Pearson recommends taking 6-12 months to migrate data, train personnel and implement PowerSchool.
We had 60 days from the time we shut down our old system to the first day of school. Because of the short timeframe, we initially decided to pay a bit more to have Pearson host our instance of PowerSchool so we had one less thing to worry about.
After our first year, we felt much more comfortable supporting PowerSchool and started thinking about hosting it in-house. After some careful planning, we spun up two meaty servers and an ubuntu server to handle SSL, caching and load balancing between the two instances.
The servers and load balancer setup is a topic of another post.
For me, one of most stressful bits is making sure our users can access the system and it is performing at least as well as when we had it hosted with Pearson. Performance monitoring is lacking with the default install of PowerSchool so I decided to look elsewhere.

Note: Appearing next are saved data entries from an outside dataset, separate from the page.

(** * ai-agent frontend: chat client, quotation page, language detection

    A shallow embedding of the TypeScript sources
      - [frontend/utils/language.ts]
      - [frontend/components/ChatInterface.tsx]
      - [frontend/components/DownloadButtons.tsx]
      - [frontend/app/quotations/[id]/page.tsx]
    together with a model of the backend quotation state machine, which
    the repository snapshot only describes in prose.

    Conventions of the embedding:
      - a JavaScript string is the list of its UTF-16 code units;
      - a JavaScript number is an IEEE-754 binary64 value, computed with
        Stdlib's executable [SpecFloat];
      - React state is threaded explicitly: a handler is a function from
        the state it starts in to the state it leaves, and the updaters
        passed to [setMessages] are applied in program order;
      - one call of a handler runs without another handler interleaving
        with it;
      - what a handler awaits from the network is an argument of its
        model, and the requests it issues are part of its result;
      - scrolling, focus and the typing indicator are left out. *)

From Stdlib Require Import ZArith NArith Lia Bool Ascii String DecimalString.
From Stdlib Require Import SpecFloat.
From stdpp Require Import base option list gmap fin_maps strings.

Set Default Proof Using "Type".
Local Open Scope Z_scope.

(* ===================================================================== *)
(** * Part I: definitions                                                 *)
(* ===================================================================== *)

(** ** JavaScript strings *)

Module JS.

(** A string is the list of its UTF-16 code units. *)
Definition jsstring : Type := list N.

(** An ASCII literal of the source, as code units. *)
Definition js (s : string) : jsstring :=
  (fun a => N_of_ascii a) <$> list_ascii_of_string s.

(** JS truthiness of a string-or-null value: [null] and [''] are falsy. *)
Definition truthy (v : option jsstring) : bool :=
  match v with
  | Some (_ :: _) => true
  | _ => false
  end.

(** [String.prototype.startsWith]. *)
Fixpoint startsWith (pre s : jsstring) : bool :=
  match pre, s with
  | [], _ => true
  | p :: pre', c :: s' => (p =? c)%N && startsWith pre' s'
  | _ :: _, [] => false
  end.

(** [String.prototype.includes]. *)
Fixpoint includes (needle s : jsstring) : bool :=
  startsWith needle s ||
  match s with
  | [] => false
  | _ :: s' => includes needle s'
  end.

(** [s.slice(n)] for a non-negative [n]. *)
Definition slice (n : nat) (s : jsstring) : jsstring := drop n s.

(** [s.split('\n')]: the pieces between line feeds; never empty. *)
Fixpoint split_nl (s : jsstring) : list jsstring :=
  match s with
  | [] => [[]]
  | c :: s' =>
      if (c =? 10)%N then [] :: split_nl s'
      else match split_nl s' with
           | l :: ls => (c :: l) :: ls
           | [] => [[c]]
           end
  end.

(** White space and line terminators stripped by [String.prototype.trim]. *)
Definition is_white_space (c : N) : bool :=
  ((9 <=? c) && (c <=? 13) || (c =? 32) || (c =? 160) || (c =? 5760)
   || (8192 <=? c) && (c <=? 8202) || (c =? 8232) || (c =? 8233)
   || (c =? 8239) || (c =? 8287) || (c =? 12288) || (c =? 65279))%N.

Fixpoint trimStart (s : jsstring) : jsstring :=
  match s with
  | c :: s' => if is_white_space c then trimStart s' else s
  | [] => []
  end.

Definition trimEnd (s : jsstring) : jsstring := reverse (trimStart (reverse s)).

Definition trim (s : jsstring) : jsstring := trimEnd (trimStart s).

(** [`${n}`] for a non-negative integer. *)
Definition of_N (n : N) : jsstring := js (NilZero.string_of_uint (N.to_uint n)).

(** [Array.prototype.pop] on the result of a split: all but the last
    piece, and the last piece. *)
Definition pop (ls : list jsstring) : list jsstring * option jsstring :=
  (removelast ls, last ls).

(** ** Numbers: IEEE-754 binary64 *)

Definition number : Type := spec_float.

Definition prec : Z := 53.
Definition emax : Z := 1024.

(** The number denoting a non-negative integer (a length, a count). *)
Definition of_nat (n : nat) : number := binary_normalize prec emax (Z.of_nat n) 0 false.

(** The literal [0.3], i.e. the double nearest to 3/10:
    5404319552844595 * 2^-54. *)
Definition lit_0_3 : number := S754_finite false 5404319552844595 (-54).

Definition mul (x y : number) : number := SFmul prec emax x y.

(** [x > y] on numbers. *)
Definition gt (x y : number) : bool := SFltb y x.

End JS.

Export JS.

(** ** frontend/utils/language.ts *)

Module Language.

Inductive Lang := ar | en.

#[global] Instance Lang_eq_dec : EqDecision Lang.
Proof. solve_decision. Defined.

I had heard advertisements for New Relic from all over the place and decided to check them out. The free plan has just what I need; availability monitoring and response times.
From one dashboard, I can see that between the two servers, they are handling 150-200 requests per minute (during the summer) and most of the responses are under a second.
I’m still very stressed out about the first day of school and the deluge of users all trying to take attendance at once. However, with the New Relic monitoring, I can be sure that staff are on and able to do their job.